The other thing that has impressed me about WSC is how academically challenging it is. When I leave this place, I am going to know how to "rightly handle the Word of truth." The pressures and challenges I face here will only serve to prepare me for the pressures of serving Christ in a hostile world.
You just returned to the U.S. from a short-term mission trip to Malawi with a handful of other seminarians from WSC. Would you give a brief synopsis of your trip?
When I decided to attend seminary, I did so because I wanted to teach theology in a college or seminary abroad, like in Africa, Asia, or Eastern Europe, where there is such a need for good Reformed teachers. So participating in this Malawi trip was perfect! Here was my chance to not only teach some theology, but also to do so while on another continent! If there was ever a chance to see if this is possibly what the Lord is calling me to do, this was it!
Our primary task in Malawi was to teach some classes at Josophat Mwali Theological Institute (JMTI) in Nkhoma, Malawi. Four of us taught almost full time for two-and-a-half weeks (it was supposed to be four weeks, but that is a long story). Besides teaching we also spent some time at feeding centers established by Fletcher Matandika (a current WSC student) and taught Bible lessons to 70-80 kids for a couple of days. My wife, Michelle, also accompanied us on this trip and she taught Standard 6 English at the local primary school.

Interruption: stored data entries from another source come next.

(** * Telegram bonus scraper: extraction, dedup store, delivery queue, reconnect

    A shallow embedding of the JavaScript sources
      - shared/models/Message.js    (schema, unique index, [extractData])
      - scraper/telegramClient.js   ([connect], [getChannelEntity],
                                     [getChannelMessages])
      - scraper/messageSender.js    ([formatMessage], [truncateText],
                                     [sendToTargetGroups], [processQueue])
      - scraper/scraperService.js   ([processMessage], [scrapeChannel],
                                     [scrapeAllChannels], [shouldSendToGroups])
      - scraper/realTimeListener.js ([handleNewMessage], [start],
                                     [handleReconnect], [stop])
      - scraper/api.js              (the routes that add and remove a
                                     source channel)
    followed by the properties of the specification, each proved or refuted
    on the embedding, and by further properties of the same methods and of
    the start of the service.

    Conventions.
    - A JavaScript string is the list of its UTF-16 code units ([str]); the
      [length] of the list is the string's [.length].
    - [null] and [undefined] are both [None]; a value that JavaScript tests
      for truthiness is tested with [truthy].
    - A number is an integer or [Infinity] ([number]): the doubles that the
      code computes have integer values, and [parseInt] and [*] round to
      the nearest double.
    - Asynchronous methods are run to completion one at a time: a method is a
      function from the world before the call to its completion (returned
      or thrown) and the world after it. The calls that [processMessageBatch]
      starts together before it awaits them are the exception: they are cut
      at their [await]s and take their turns among each other.
    - The store, the sink and the transport answer from scripts that are part
      of the world, so every statement over all worlds is a statement over
      all their failures.
    - A timer that the code arms is recorded; the callbacks of the two
      intervals are the operations [queueTick] and [heartbeatTick].
    - [console.log] has no model. *)

From Stdlib Require Import String Ascii.
From Stdlib Require Import Bool Arith NArith ZArith Lia List.
Import ListNotations.

Local Open Scope nat_scope.

(* ===================================================================== *)
(** ** JavaScript strings *)
(* ===================================================================== *)

Module JS.

Definition str := list N.

(** A literal of the source, given by its ASCII spelling. *)
Definition lit (s : string) : str := map N_of_ascii (list_ascii_of_string s).

Fixpoint str_eqb (a b : str) : bool :=
  match a, b with
  | [], [] => true
  | x :: a', y :: b' => N.eqb x y && str_eqb a' b'
  | _, _ => false
  end.

Definition inRange (lo hi c : N) : bool := (N.leb lo c && N.leb c hi)%N.

(** ECMAScript WhiteSpace and LineTerminator code points, the set that
    [String.prototype.trim] strips. *)
Definition isWhiteSpace (c : N) : bool :=
  inRange 9 13 c || N.eqb c 32 || N.eqb c 160 || N.eqb c 5760
  || inRange 8192 8202 c || N.eqb c 8232 || N.eqb c 8233 || N.eqb c 8239
  || N.eqb c 8287 || N.eqb c 12288 || N.eqb c 65279.

Fixpoint dropWhile {A} (p : A -> bool) (l : list A) : list A :=
  match l with
  | [] => []
  | x :: l' => if p x then dropWhile p l' else l
  end.

Fixpoint takeWhile {A} (p : A -> bool) (l : list A) : list A :=
  match l with
  | [] => []
  | x :: l' => if p x then x :: takeWhile p l' else []
  end.

(** [s.trim()] *)
Definition trim (s : str) : str :=
  rev (dropWhile isWhiteSpace (rev (dropWhile isWhiteSpace s))).

(** [s.split(sep)] for a separator of one code unit. *)
Fixpoint split (sep : N) (s : str) : list str :=
  match s with
  | [] => [[]]
  | c :: s' =>
      if N.eqb c sep then [] :: split sep s'
      else match split sep s' with
           | h :: t => (c :: h) :: t
           | [] => [[c]]
           end
  end.

(** [s.startsWith(p)] *)
Fixpoint startsWith (s p : str) : bool :=
  match p, s with
  | [], _ => true
  | x :: p', y :: s' => N.eqb x y && startsWith s' p'
  | _ :: _, [] => false
  end.

(** [s.includes(p)] *)
Fixpoint includes (s p : str) : bool :=
  startsWith s p ||
  match s with
  | [] => false
  | _ :: s' => includes s' p
  end.

(** [l.join(sep)] *)
Fixpoint join (sep : str) (l : list str) : str :=
  match l with
  | [] => []
  | [x] => x
  | x :: l' => x ++ sep ++ join sep l'
  end.

(** [s.substring(0, n)], with a negative [n] clamped to 0. *)
Definition substring0 (s : str) (n : Z) : str := firstn (Z.to_nat n) s.

(** Truthiness of a string-or-null value: [null], [undefined] and the empty
    string are falsy. *)
Definition truthy (o : option str) : bool :=
  match o with
  | Some (_ :: _) => true
  | _ => false
  end.

(** [a || b] on strings. *)
Definition orElse (o : option str) (d : str) : str :=
  match o with
  | Some (c :: s) => c :: s
  | _ => d
  end.

(** [s.toLowerCase()] on the ASCII letters. *)
Definition lowerAscii (c : N) : N := if inRange 65 90 c then (c + 32)%N else c.

(** [\[A-Za-z0-9\]] *)
Definition isAlnum (c : N) : bool :=
  inRange 48 57 c || inRange 65 90 c || inRange 97 122 c.

(** [\d] *)
Definition isDigit (c : N) : bool := inRange 48 57 c.

Definition backtick : N := 96.
Definition dot : N := 46.
Definition newline : N := 10.

(** *** Numbers

    The numbers that the modelled code computes are non-negative integers
    or [Infinity]; a double whose value is an integer is held as that
    integer. *)
Inductive number : Set :=
| Int (z : Z)
| Infinity.

(** The integer nearest to [z >= 0] among those that a double with its
    53-bit significand holds, a tie going to the even significand. *)
Definition nearest (z : Z) : Z :=
  if (z <? 2 ^ 53)%Z then z
  else
    let e := (Z.log2 z - 52)%Z in
    let q := (z / 2 ^ e)%Z in
    let r := (z mod 2 ^ e)%Z in
    let half := (2 ^ (e - 1))%Z in
    let q' := if (r <? half)%Z then q
              else if (half <? r)%Z then (q + 1)%Z
              else if Z.even q then q else (q + 1)%Z in
    (q' * 2 ^ e)%Z.

(** The Number value of the mathematical integer [z >= 0]: the nearest
    double, [Infinity] when that would be 2^1024. *)
Definition toNumber (z : Z) : number :=
  if (nearest z <? 2 ^ 1024)%Z then Int (nearest z) else Infinity.

(** [a * k] for a number [a >= 0] and a constant [k > 0]. *)
Definition times (a : number) (k : Z) : number :=
  match a with
  | Int z => toNumber (z * k)
  | Infinity => Infinity
  end.

End JS.
Import JS.

Coercion Int : Z >-> number.
Bind Scope Z_scope with number.

(* ===================================================================== *)
(** ** shared/models/Message.js *)
(* ===================================================================== *)

(** The fields of [messageSchema] that the code reads or writes
    ([rawMessage], [scrapedAt] and the mongoose timestamps are stored and
    never read). [_id] is the ObjectId mongoose gives a document when it is
    constructed. *)
Record Message := mkMessage {
  _id : nat;
  messageId : Z;
  channelId : str;
  channelUsername : str;
  channelName : str;
  text : str;
  bonusCode : option str;
  allBonusCodes : list str;
  websiteUrl : option str;
  matchedKeywords : list str;
  messageDate : Z;
  processed : bool;
  hasBonus : bool;
  hasWebsite : bool
}.

Definition set_bonusCode (v : option str) (m : Message) : Message :=
  mkMessage (_id m) (messageId m) (channelId m) (channelUsername m)
    (channelName m) (text m) v (allBonusCodes m) (websiteUrl m)
    (matchedKeywords m) (messageDate m) (processed m) (hasBonus m)
    (hasWebsite m).

Definition set_allBonusCodes (v : list str) (m : Message) : Message :=
  mkMessage (_id m) (messageId m) (channelId m) (channelUsername m)
    (channelName m) (text m) (bonusCode m) v (websiteUrl m)
    (matchedKeywords m) (messageDate m) (processed m) (hasBonus m)
    (hasWebsite m).

Definition set_websiteUrl (v : option str) (m : Message) : Message :=
  mkMessage (_id m) (messageId m) (channelId m) (channelUsername m)
    (channelName m) (text m) (bonusCode m) (allBonusCodes m) v
    (matchedKeywords m) (messageDate m) (processed m) (hasBonus m)
    (hasWebsite m).

Definition set_processed (v : bool) (m : Message) : Message :=
  mkMessage (_id m) (messageId m) (channelId m) (channelUsername m)
    (channelName m) (text m) (bonusCode m) (allBonusCodes m) (websiteUrl m)
    (matchedKeywords m) (messageDate m) v (hasBonus m) (hasWebsite m).

Definition set_hasBonus (v : bool) (m : Message) : Message :=
  mkMessage (_id m) (messageId m) (channelId m) (channelUsername m)
    (channelName m) (text m) (bonusCode m) (allBonusCodes m) (websiteUrl m)
    (matchedKeywords m) (messageDate m) (processed m) v (hasWebsite m).

Definition set_hasWebsite (v : bool) (m : Message) : Message :=
  mkMessage (_id m) (messageId m) (channelId m) (channelUsername m)
    (channelName m) (text m) (bonusCode m) (allBonusCodes m) (websiteUrl m)
    (matchedKeywords m) (messageDate m) (processed m) (hasBonus m) v.

(** [new Message({...})] as both ingestion paths call it: the schema
    defaults for the extracted fields, [processed: false]. *)
Definition newMessage (oid : nat) (mid : Z) (cid cuser cname txt : str)
    (kws : list str) (date : Z) : Message :=
  mkMessage oid mid cid cuser cname txt None [] None kws date false false
    false.

Module MessageModel.

(** *** Pass 1: [/`([A-Za-z0-9]{4,20})`/g]

    At a backtick the quantifier first takes as many alphanumerics as it
    can, at most 20, and gives them back one at a time down to 4 until a
    closing backtick follows. *)
Fixpoint closeBacktick (k : nat) (rest : str) : option str :=
  if k <? 4 then None
  else match nth_error rest k with
       | Some c =>
           if N.eqb c backtick
           then Some (backtick :: firstn k rest ++ [backtick])
           else match k with
                | 0 => None
                | S k' => closeBacktick k' rest
                end
       | None => match k with
                 | 0 => None
                 | S k' => closeBacktick k' rest
                 end
       end.

Definition matchBacktickAt (s : str) : option str :=
  match s with
  | c :: rest =>
      if N.eqb c backtick
      then closeBacktick (Nat.min 20 (length (takeWhile isAlnum rest))) rest
      else None
  | [] => None
  end.

(** [s.match(re)] with the [g] flag: all matches, leftmost first, the scan
    resuming after the end of each match ([skip] counts the code units of
    the last match that are still to be passed). A null result is []. *)
Fixpoint scanBackticks (skip : nat) (s : str) : list str :=
  match s with
  | [] => []
  | _ :: s' =>
      match skip with
      | S k => scanBackticks k s'
      | 0 =>
          match matchBacktickAt s with
          | Some m => m :: scanBackticks (length m - 1) s'
          | None => scanBackticks 0 s'
          end
      end
  end.

Definition backtickMatches (cleanLine : str) : list str :=
  scanBackticks 0 cleanLine.

(** [match.replace(/`/g, '')] *)
Definition stripBackticks (m : str) : str :=
  filter (fun c => negb (N.eqb c backtick)) m.

(** The first loop of [extractData]. *)
Definition pass1 (lines : list str) : list str :=
  flat_map (fun line => map stripBackticks (backtickMatches (trim line))) lines.

(** *** The domain pattern [/([a-zA-Z0-9-]+\.(com|net|org|co\.uk|tr))/i] *)

Definition isDomainChar (c : N) : bool := isAlnum c || N.eqb c 45.

(** The alternatives, in the order the pattern tries them. *)
Definition tlds : list str :=
  [lit "com"; lit "net"; lit "org"; lit "co.uk"; lit "tr"].

(** A literal of the pattern against the input, ignoring ASCII case. *)
Fixpoint startsWithCI (s p : str) : bool :=
  match p, s with
  | [], _ => true
  | x :: p', y :: s' => N.eqb (lowerAscii x) (lowerAscii y) && startsWithCI s' p'
  | _ :: _, [] => false
  end.

Fixpoint firstTld (alts : list str) (r : str) : option str :=
  match alts with
  | [] => None
  | t :: alts' =>
      if startsWithCI r t then Some (firstn (length t) r) else firstTld alts' r
  end.

(** The label takes [k] characters, then fewer, down to one. *)
Fixpoint matchDomainLabel (k : nat) (s : str) : option str :=
  match k with
  | 0 => None
  | S k' =>
      match skipn k s with
      | c :: r =>
          if N.eqb c dot then
            match firstTld tlds r with
            | Some t => Some (firstn k s ++ dot :: t)
            | None => matchDomainLabel k' s
            end
          else matchDomainLabel k' s
      | [] => matchDomainLabel k' s
      end
  end.

Definition matchDomainAt (s : str) : option str :=
  matchDomainLabel (length (takeWhile isDomainChar s)) s.

(** [cleanLine.match(re)] without [g]: the leftmost match, element [0]. *)
Fixpoint domainMatch (s : str) : option str :=
  match matchDomainAt s with
  | Some d => Some d
  | None => match s with
            | [] => None
            | _ :: s' => domainMatch s'
            end
  end.

(** *** Pass 2 *)

(** The test that opens the second loop's first branch. *)
Definition isUrlLine (cleanLine : str) : bool :=
  includes cleanLine (lit "http") || includes cleanLine (lit ".com")
  || includes cleanLine (lit ".net") || includes cleanLine (lit ".org").

(** [cleanLine.replace(/[^A-Za-z0-9]/g, '')] *)
Definition stripNonAlnum (cleanLine : str) : str := filter isAlnum cleanLine.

While in Malawi, we WSC students were also able to bring the Word of God to the people on the Lord's Day in the surrounding villages. It was such a blessing to be given the opportunity to worship with God's people on the other side of the world.
How did your experiences in Malawi help you to appreciate your education at WSC?
All of us students who went to Malawi are in the MDiv program, and any of us could have taught any class we were asked to teach because we have already been greatly equipped by WSC. We taught everything from Greek to Old Testament, New Testament, Systematic Theology, Church History, and Preaching. Sure there were subjects in which each of us felt more comfortable, but we could have filled any spot. It is a blessing to know that by the time I graduate, I will have been taught all areas of theology by experts in their fields.
Another thing that my experience in Malawi helped me to appreciate more about WSC is how WSC is a beacon of Reformed orthodoxy. Even though the people in Malawi didn't know a lot about WSC before we got there, they appreciated our position on a lot of things in which they are being pressured and challenged. The assurance that we "have their back" was an encouragement to them.
What do you plan to do after you graduate from WSC?
As I mentioned earlier, I initially came to WSC with the desire to teach. That is still something that I would love to do, but as I have taken classes here and served as an intern of my church, I’ve also been considering going into the pastorate before pursuing my PhD Michelle and I have also recently been talking about going back to Malawi for an extended period of time, maybe a year or two. But there are still two more years until graduation, and any of these things may change!